The reliable material range covers PLA in all variants, PETG, and PHA. The direct drive extruder adds hardware support for flexible filaments including TPU and TPE, though results are tuning-dependent rather than automatic. Printing abrasive materials requires a separately purchased hardened nozzle. Multi-color capability uses single-nozzle purge-based swaps — slow and waste-generating per color change, with the shared nozzle limiting reliable mixed-material use.

Setup and ownership

Assembly requires building the printer from sections — expect 45 to 120 minutes and some mechanical familiarity. Assisted bed leveling and filament runout detection reduce routine overhead once operational. Klipper-based firmware gives experienced users significant configurability, but tuning, calibration, and debugging are ongoing and expected parts of ownership. Error messages are generic or raw firmware output with no structured code system — diagnosing problems requires independent effort or community resources.

Support and longevity

The warranty runs 3 to 6 months depending on the component.

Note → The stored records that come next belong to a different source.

(** The example at work: the second batch ends 600 milliseconds after the
    start, less than a second before the deadline; the call returns with
    [DeadlineExceeded] and the ids of the first two batches. *)
Example cancel_in_a_hurry :
  let out := run ticking (cancelJobsByQueueAndSet example_server ctx_root_in_a_hurry "q1" "js1") 0 in
  returned_code (result_of out) = Some DeadlineExceeded
  /\ (fst <$> result_of out) = Some (Some {| CancelledIds := ["a"; "b"; "c"; "d"] |})
  /\ fetched (trace_of out) = [["a"; "b"]; ["c"; "d"]]
  /\ clock_readings (trace_of out) = [300000000; 600000000].
Proof. vm_compute. repeat split. Qed.

(* ===================================================================== *)
(** * Properties: the principal permission checker *)
(* ===================================================================== *)

Lemma hasPermission_true (perm : Permission) (permMap : gmap Permission (list string))
    (assert : string -> bool) :
  hasPermission perm permMap assert = true
  <-> exists value allowedValues,
      permMap !! perm = Some allowedValues /\ value ∈ allowedValues /\ assert value = true.
Proof.
  unfold hasPermission. destruct (permMap !! perm) as [allowedValues|].
  - rewrite existsb_exists. split.
    + intros (value & Hin & Ha). exists value, allowedValues.
      by rewrite list_elem_of_In.
    + intros (value & ? & [= <-] & Hin & Ha). exists value.
      by rewrite <- list_elem_of_In.
  - split; [done|]. by intros (? & ? & [=] & _).
Qed.

(** X1. The checker built by [NewPrincipalPermissionChecker] gives a
    permission to the principal of the context exactly when one of the
    scopes, of the groups or of the claims of the principal is among the
    values that the scope map, the group map or the claim map allows for
    the permission; a permission that none of the maps lists is given to
    nobody. *)
Theorem UserHasPermission_characterised
    (groupMap scopeMap claimMap : gmap Permission (list string)) (ctx : Context)
    (perm : Permission) :
  let principal := GetPrincipal ctx in
  let fits (permMap : gmap Permission (list string)) (held : list string) :=
    exists value allowedValues,
      permMap !! perm = Some allowedValues /\ value ∈ allowedValues /\ value ∈ held in
  (UserHasPermission (NewPrincipalPermissionChecker groupMap scopeMap claimMap) ctx perm = true
   <-> fits scopeMap (Principal_Scopes principal)
       \/ fits groupMap (GetGroupNames principal)
       \/ fits claimMap (Principal_Claims principal))
  /\ (scopeMap !! perm = None -> groupMap !! perm = None -> claimMap !! perm = None ->
      UserHasPermission (NewPrincipalPermissionChecker groupMap scopeMap claimMap) ctx perm = false).
Proof.
  intros principal fits.
  assert (UserHasPermission (NewPrincipalPermissionChecker groupMap scopeMap claimMap) ctx perm = true
          <-> fits scopeMap (Principal_Scopes principal)
              \/ fits groupMap (GetGroupNames principal)
              \/ fits claimMap (Principal_Claims principal)) as Hiff.
  { cbn [UserHasPermission NewPrincipalPermissionChecker].
    unfold PrincipalPermissionChecker_UserHasPermission.
    cbn [permissionScopeMap permissionGroupMap permissionClaimMap].
    rewrite !orb_true_iff, !hasPermission_true.
    unfold fits, HasScope, IsInGroup, HasClaim, GetGroupNames.
    fold principal.
    setoid_rewrite bool_decide_eq_true. tauto. }
  split; [exact Hiff|].
  intros Hs Hg Hc.
  apply not_true_is_false. rewrite Hiff. unfold fits.
  intros [H|[H|H]]; destruct H as (? & ? & Hl & _); congruence.
Qed.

Official spare parts availability is minimal — a limited selection appears in the official store, and items not listed may require contacting the manufacturer directly. When hardware problems arise, official guidance tends to be limited in transparency, with community-sourced diagnostics typically filling the gap. The fully open ecosystem — compatible with any slicer, standard G-code, and open-source firmware — means long-term ownership has a strong community foundation to draw on.